Il ghigno divertito che le
comparve sul viso non le piacque per nulla. Prima di riuscire a chiederle che
cosa avesse progettato per la serata, Alex scorse due sagome avvicinarsi nella
loro direzione.
Gregory alzò la mano in
segno di saluto non appena si accorse di aver attirato la loro attenzione,
mentre la ragazza al suo fianco si limitò a osservarle con un’espressione
vacua.
Alex fece un cenno al loro
compagno di corso, che per l’occasione aveva scelto il classico completo da
zombie: ossia vestiti strappati e sporchi di sangue finto; tuttavia, non poté
fare a meno di alzare un sopracciglio nel vedere il kimono bianco di Sarah. Non
che ci fosse nulla di male a vestirsi da yurei, fantasmi della tradizione
giapponese, ma data la sua etnia cinese sembrava quasi un controsenso.
La ragazza si accorse del
suo sguardo dubbioso e, dopo essersi liberata da uno degli abbracci soffocanti
di Emily, le rivolse un’alzata di spalle. «Che c’è? Tanto nessuno da queste
parti sa distinguere un cinese da un coreano o un coreano da un giapponese.»
«Non basta osservare la
chirurgia plastica?» chiese innocentemente Alex, facendo ridere gli altri due,
mentre Sarah le lanciò un’occhiataccia.
«Oh, andiamo! Non
incominciate» sentenziò Emily mettendosi le mani sui fianchi, anche se stava
ancora sorridendo. Ormai era abituata ai loro battibecchi, ma era convinta che
un giorno non molto lontano sarebbero andate tutte d’accordo e che il loro
cerchio di amicizie si sarebbe allargato in modo esponenziale. Magari
aggiungendo i modelli e i vip che seguiva su Twitter. E Instagram. Facebook. Youtube…
In fondo, chi era lei per
infrangere i suoi sogni a occhi aperti?
«Forza!» esclamò poi Emily,
battendo le mani e aprendo il corteo. «Ci conviene incamminarci. Il posto è
abbastanza distante.»
«Tu sai dove ci sta
portando?» le chiese Gregory, affiancandola, ma Alex si limitò a scuotere il
capo.
Quell’informazione era top
secret. Insieme a tutte le altre.
Quell’anno Emily si era
impegnata a cercare qualcosa di avvincente e nuovo da fare ad Halloween,
qualcosa che avrebbe reso quella serata spettacolare e memorabile. E per farlo,
Alex era convinta che di mezzo ci sarebbero stati dei cadaveri.

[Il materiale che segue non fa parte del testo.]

(** * Sentinel Hub Statistical API: request payload construction

    A shallow embedding of [sentinelhub/sentinelhub_statistical.py]:
    the static methods [body] and [aggregation] of class
    [SentinelHubStatistical] and its constructor.

    Python dictionaries and lists are mutable objects that are passed by
    reference, and [body] writes into the dictionaries it is given.  The
    embedding therefore keeps an explicit store of objects: a value is
    either immutable data or a reference into the store, and every
    operation threads the store and may raise. *)

From Stdlib Require Import ZArith String Ascii PrimFloat.
From stdpp Require Import gmap strings list fin_maps.

Local Open Scope string_scope.
Local Open Scope list_scope.

(** ** Values and the object store *)

Definition loc := positive.

#[local] Set Warnings "-register-all".

Inductive value : Type :=
| VNone
| VBool (b : bool)
| VInt (z : Z)
| VFloat (f : float)
| VStr (s : string)
| VTuple (vs : list value)
| VRef (l : loc).

(** A [dict] keeps its items in insertion order, as Python's does. *)
Definition dict := list (string * value).

Inductive object : Type :=
| ODict (d : dict)
| OList (vs : list value).

Abbreviation heap := (gmap loc object).

(** The exceptions of the built-in operations, and [OtherError] for the
    classes the utilities raise.  In Python a reference always leads to
    an object; where a store of the model has none for it, the
    operations below raise [SystemError]. *)
Inductive exn : Type :=
| TypeError
| ValueError
| SystemError
| OtherError (cls : string).

(** The outcome of running a piece of code: a result or an exception,
    and in both cases the store as the code left it. *)
Inductive outcome (A : Type) : Type :=
| Ok (a : A) (h : heap)
| Raise (e : exn) (h : heap).
Arguments Ok {A} a h.
Arguments Raise {A} e h.

Definition M (A : Type) : Type := heap → outcome A.

Definition ret {A} (a : A) : M A := λ h, Ok a h.
Definition raise {A} (e : exn) : M A := λ h, Raise e h.
Definition bind {A B} (m : M A) (k : A → M B) : M B :=
  λ h, match m h with
       | Ok a h' => k a h'
       | Raise e h' => Raise e h'
       end.

Notation "'let*' x ':=' m 'in' k" := (bind m (λ x, k))
  (at level 10, x pattern, m at level 100, k at level 200).
Notation "'do' m 'in' k" := (bind m (λ _, k))
  (at level 10, m at level 100, k at level 200).

(** A pure collaborator either raises or returns. *)
Definition lift {A} (r : exn + A) : M A :=
  λ h, match r with inl e => Raise e h | inr a => Ok a h end.

(** ** Dictionaries *)

Fixpoint dict_get (d : dict) (k : string) : option value :=
  match d with
  | [] => None
  | (k', v) :: d' => if decide (k' = k) then Some v else dict_get d' k
  end.

(** [d[k] = v]: an existing key keeps its position, a new key goes last. *)
Fixpoint dict_set (d : dict) (k : string) (v : value) : dict :=
  match d with
  | [] => [(k, v)]
  | (k', v') :: d' =>
      if decide (k' = k) then (k', v) :: d' else (k', v') :: dict_set d' k v
  end.

Definition dict_has (d : dict) (k : string) : bool :=
  match dict_get d k with Some _ => true | None => false end.

Definition dict_keys (d : dict) : list string := d.*1.

(** ** Python's built-in operations on the values of the model *)

(** [k in s] for two strings: [k] occurs in [s]. *)
Fixpoint substring_of (k s : string) : bool :=
  String.prefix k s ||
  match s with
  | EmptyString => false
  | String _ s' => substring_of k s'
  end.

Sperava quanto
meno che il suo non fosse sulla lista.
Tutto ciò che avevano
appreso fino a quel momento, si limitava al compito di guida della biondina,
che doveva condurli in un posto segreto a fare chissà cosa. Conoscendola, sarebbe
stata capace di portarli in una chiesa sconsacrata per compiere un sacrificio
umano con tanto di altare, candele nere e athame, nel
tentativo di evocare un enorme unicorno rosa dalla criniera arcobaleno che
spargeva ovunque di brillantini.
Cercando di eliminare dalla
sua mente pony, glitter e altre cose carine e
coccolose, Alex si limitò a seguire le sue amiche con Gregory affianco. Anche
lui sembrava dubbioso e incuriosito riguardo la loro destinazione, ma sapeva
che qualsiasi tentativo di approfondire tale curiosità sarebbe stata vana.
Da settimane, infatti,
Emily aveva pronunciato il voto del silenzio.
E questo non lasciava
presagire nulla di buono.
Attraversarono vari
quartieri, assaporando ancora un po' l’atmosfera festosa e schivando gruppi di
zombie, super eroi, fantasmi, pirati, streghe e fatine, allontanandosi sempre
più dal centro della città.
E man mano che il tempo
passava, Alex incominciava a percepire una nota d’inquietudine crescere dentro
di lei. Generalmente, Emily era una ragazza affidabile, che sapeva bene quali
limiti non doveva superare con lei. Ma c’era una cosa ben più peggiore di un
enorme pony rosa dotato di corno: un party pieno di adolescenti ubriachi. E si
dava il caso che a scuola non si parlasse d’altro che dell’annuale festa di
Jason Thompson, allestita nella villa dei suoi genitori. Era forse quella la
loro destinazione?
Questo spiegava il motivo
di tanta segretezza.
Da sotto la mantella, Alex
rabbrividì.
«Hai freddo?» le chiese
gentilmente Gregory, accorgendosi del suo tremore. Sembrava pronto a togliersi
la giacca per posargliela sulle spalle, quando una voce alle loro spalle li
chiamò.
«Ehi!»
Se prima Alex aveva provato
dei brividi di disgusto, in quel momento raggelò dalla testa ai piedi.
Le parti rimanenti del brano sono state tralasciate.